Üyelik cazibesini yitirirse | Mensur Akgün | Referans
Pazartesi akşamı Devlet Bakanı ve Başmüzakereci Egemen Bağış İstanbul Kültür Üniversitesi bünyesindeki Küresel Siyasal Eğilimler Merkezi tarafından düzenlenen bir yemekte konuştu ve hükümetin geçen yıl AB için yaptıklarını, bu yıl yapacaklarını anlattı.
Kendisinin başmüzakereci olarak atanması ile başlayan süreci özetledi. Çoğunu şimdiden unuttuğumuz, dolayısıyla hiç olmamış varsaydığımız reformları ve ziyaretleri hatırlattı. Bağış, en çok da Kıbrıs sorununun üstünde durdu. Yakalanan konjonktürel fırsatın kaçmaması gerektiğini vurguladı.

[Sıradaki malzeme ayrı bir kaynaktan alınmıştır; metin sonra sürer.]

Definition Reset (b : ShiftableBuffer) : ShiftableBuffer := mkShiftableBuffer (pBuffer b) 0 0.

Definition AdvanceRead (b : ShiftableBuffer) (numBytes : nat) : option ShiftableBuffer :=
  _ ← c_assert (numBytes <=? NumBytesRead b);
  Some (mkShiftableBuffer (pBuffer b) (writePos b) (readPos b + numBytes)).

Definition AdvanceWrite (b : ShiftableBuffer) (aNumBytes : nat) : option ShiftableBuffer :=
  _ ← c_assert (aNumBytes <=? NumWriteBytes b);
  Some (mkShiftableBuffer (pBuffer b) (writePos b + aNumBytes) (readPos b)).

Fixpoint Sync_loop (fuel : nat) (b : ShiftableBuffer) (skipCount : nat)
    : option (ShiftableBuffer * nat * bool) :=
  if 1 <? NumBytesRead b then
    match fuel with
    | O => None
    | S fuel =>
        b0 ← mem_read (pBuffer b) (readPos b + 0) 1;
        b1 ← mem_read (pBuffer b) (readPos b + 1) 1;
        if bool_decide (b0 = [0x05%Z]) && bool_decide (b1 = [0x64%Z])
        then Some (b, skipCount, true)
        else b ← AdvanceRead b 1; Sync_loop fuel b (skipCount + 1)
    end
  else Some (b, skipCount, false).

Definition Sync (b : ShiftableBuffer) (skipCount : nat) : option (ShiftableBuffer * nat * bool) :=
  Sync_loop (NumBytesRead b) b skipCount.

End ShiftableBuffer.

(** ** LinkLayerParser *)

Inductive PState := FindSync | ReadHeader_ | ReadBody | Complete.

#[export] Instance PState_eq_dec : EqDecision PState.
Proof. solve_decision. Defined.

(** [LinkStatistics::Parser] *)
Record ParserStats := mkParserStats {
  numHeaderCrcError : Z;
  numBodyCrcError : Z;
  numLinkFrameRx : Z;
  numBadLength : Z;
  numBadFunctionCode : Z;
  numBadFCV : Z;
  numBadFCB : Z
}.

Definition ParserStats_default : ParserStats := mkParserStats 0 0 0 0 0 0 0.

(** The counters that the parser increments. *)
Inductive Counter :=
  | HeaderCrcError | BodyCrcError | LinkFrameRx | BadLength | BadFunctionCode | BadFCV | BadFCB.

(** [++statistics.num...], on [uint32_t] *)
Definition bump (s : ParserStats) (c : Counter) : ParserStats :=
  let '(mkParserStats a b f l fc v cb) := s in
  match c with
  | HeaderCrcError => mkParserStats (u32 (a + 1)) b f l fc v cb
  | BodyCrcError => mkParserStats a (u32 (b + 1)) f l fc v cb
  | LinkFrameRx => mkParserStats a b (u32 (f + 1)) l fc v cb
  | BadLength => mkParserStats a b f (u32 (l + 1)) fc v cb
  | BadFunctionCode => mkParserStats a b f l (u32 (fc + 1)) v cb
  | BadFCV => mkParserStats a b f l fc (u32 (v + 1)) cb
  | BadFCB => mkParserStats a b f l fc v (u32 (cb + 1))
  end.

(** [rxBuffer] is the array of [buffer]; [userData] is a view of its first
    [userLen] bytes. *)
Record Parser := mkParser {
  statistics : ParserStats;
  header : LinkHeader;
  state : PState;
  frameSize : nat;
  userLen : nat;
  buffer : ShiftableBuffer
}.

Module LinkLayerParser.
Import ShiftableBuffer.

(** The constructor; the contents of [rxBuffer] are arbitrary. *)
Definition init (rxBuffer : bytes) : Parser :=
  mkParser ParserStats_default LinkHeader_default FindSync 0 0 (mkShiftableBuffer rxBuffer 0 0).

Definition set_state (p : Parser) (s : PState) : Parser :=
  mkParser (statistics p) (header p) s (frameSize p) (userLen p) (buffer p).

Definition set_buffer (p : Parser) (b : ShiftableBuffer) : Parser :=
  mkParser (statistics p) (header p) (state p) (frameSize p) (userLen p) b.

Definition set_frameSize (p : Parser) (n : nat) : Parser :=
  mkParser (statistics p) (header p) (state p) n (userLen p) (buffer p).

Definition count (p : Parser) (c : Counter) : Parser :=
  mkParser (bump (statistics p) c) (header p) (state p) (frameSize p) (userLen p) (buffer p).

Definition Reset (p : Parser) : Parser :=
  mkParser (statistics p) (header p) FindSync 0 (userLen p) (ShiftableBuffer.Reset (buffer p)).

Definition WriteBuff (p : Parser) : WSlice :=
  mkWSlice (pBuffer (buffer p)) (writePos (buffer p)) (NumWriteBytes (buffer p)).

(** The state to move to, with the parser after the step. *)
Definition ParseSync (p : Parser) : option (Parser * PState) :=
  if 10 <=? NumBytesRead (buffer p) then
    '(b, _, synced) ← Sync (buffer p) 0;
    Some (set_buffer p b, if (synced : bool) then ReadHeader_ else FindSync)
  else Some (p, FindSync).

(** The counter a bad function code, FCV or FCB increments, [None] when valid. *)
Definition ValidateFunctionCode (h : LinkHeader) : option Counter :=
  if IsPriToSec h then
    let check (fcv_set : bool) := if eqb fcv_set (IsFcvDfcSet h) then None else Some BadFCV in
    match GetFuncEnum h with
    | PRI_CONFIRMED_USER_DATA | PRI_TEST_LINK_STATES => check true
    | PRI_REQUEST_LINK_STATUS | PRI_RESET_LINK_STATES | PRI_UNCONFIRMED_USER_DATA => check false
    | _ => Some BadFunctionCode
    end
  else
    match GetFuncEnum h with
    | SEC_ACK | SEC_NACK | SEC_LINK_STATUS | SEC_NOT_SUPPORTED =>
        if IsFcbSet h then Some BadFCB else None
    | _ => Some BadFunctionCode
    end.

Definition ValidateHeaderParameters (p : Parser) : Parser * bool :=
  let header := header p in
  if negb (ValidLength header) then (count p BadLength, false)
  else match ValidateFunctionCode header with
  | Some c => (count p c, false)
  | None =>
      let user_data_length := u8 (hdr_length header - LPDU_MIN_LENGTH) in
      let frameSize := CalcFrameSize (Z.to_nat user_data_length) in
      let p := set_frameSize p frameSize in
      let func := GetFuncEnum header in
      let has_payload := (0 <? user_data_length)%Z in
      let should_have_payload :=
        bool_decide (func = PRI_CONFIRMED_USER_DATA) || bool_decide (func = PRI_UNCONFIRMED_USER_DATA) in
      if should_have_payload && negb has_payload then (count p BadLength, false)
      else if negb should_have_payload && has_payload then (count p BadLength, false)
      else (p, true)
  end.

Definition ReadHeader (p : Parser) : option (Parser * bool) :=
  h ← LinkHeader_Read (pBuffer (buffer p)) (readPos (buffer p));
  let p := mkParser (statistics p) h (state p) (frameSize p) (userLen p) (buffer p) in
  ok ← IsCorrectCRC (pBuffer (buffer p)) (readPos (buffer p)) LI_CRC;
  if (ok : bool) then Some (ValidateHeaderParameters p)
  else Some (count p HeaderCrcError, false).

(** [header.GetLength() - LPDU_MIN_LENGTH] as a [uint32_t] *)
Definition body_length (p : Parser) : nat := Z.to_nat (u32 (hdr_length (header p) - LPDU_MIN_LENGTH)).

Definition ValidateBody (p : Parser) : option (Parser * bool) :=
  ok ← ValidateBodyCRC (pBuffer (buffer p)) (readPos (buffer p) + LPDU_HEADER_SIZE) (body_length p);
  if (ok : bool) then Some (p, true) else Some (count p BodyCrcError, false).

Definition TransferUserData (p : Parser) : option Parser :=
  let len := body_length p in
  let b := buffer p in
  m ← ReadUserData (pBuffer b) (readPos b + LPDU_HEADER_SIZE) 0 len;
  Some (mkParser (statistics p) (header p) (state p) (frameSize p) len
          (mkShiftableBuffer m (writePos b) (readPos b))).

Definition FailFrame (p : Parser) : option Parser :=
  b ← AdvanceRead (buffer p) 1; Some (set_buffer p b).

Definition ParseHeader (p : Parser) : option (Parser * PState) :=
  if 10 <=? NumBytesRead (buffer p) then
    '(p, ok) ← ReadHeader p;
    if (ok : bool) then Some (p, ReadBody) else p ← FailFrame p; Some (p, FindSync)
  else Some (p, ReadHeader_).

Türkiye, Yunanistan ve "ada"nın iki kesiminde çözüm isteyen iktidarların işbaşında olduğunu, nisan ayında KKTC'de yapılacak başkanlık seçimlerine kadar geçecek sürenin iyi değerlendirilmesi gerektiğini, müzakerelerde ilerleme kaydedilmesinin şart olduğunu söyledi. Geçmişe verdiği referanslarla Türkiye'nin bundan sonra da iki adım önde olma politikasını sürdüreceğini belli etti.
Devlet Bakanı'nın üslubu yapıcıydı. Hristofyas'tan saygıyla söz etti. Kelimeleri özenle seçti. Çatışmacı değil uzlaşmacıydı. Suçlayıcı değil çözümcüydü. Israrla AB'nin Türkiye için ne denli önemli olduğunun altını çizdi.
Sorulan bir soru üzerine Heybeliada Ruhban Okulu konusunda da alışılmışın dışında bir siyasi tutum sergileyerek, Türkiye'nin Rum vatandaşlarının haklarının mütekabiliyete bağlanamayacağını söyledi. AB'den Sorumlu Devlet Bakanı tam da AB ideallerine bağlı biri gibi konuştu.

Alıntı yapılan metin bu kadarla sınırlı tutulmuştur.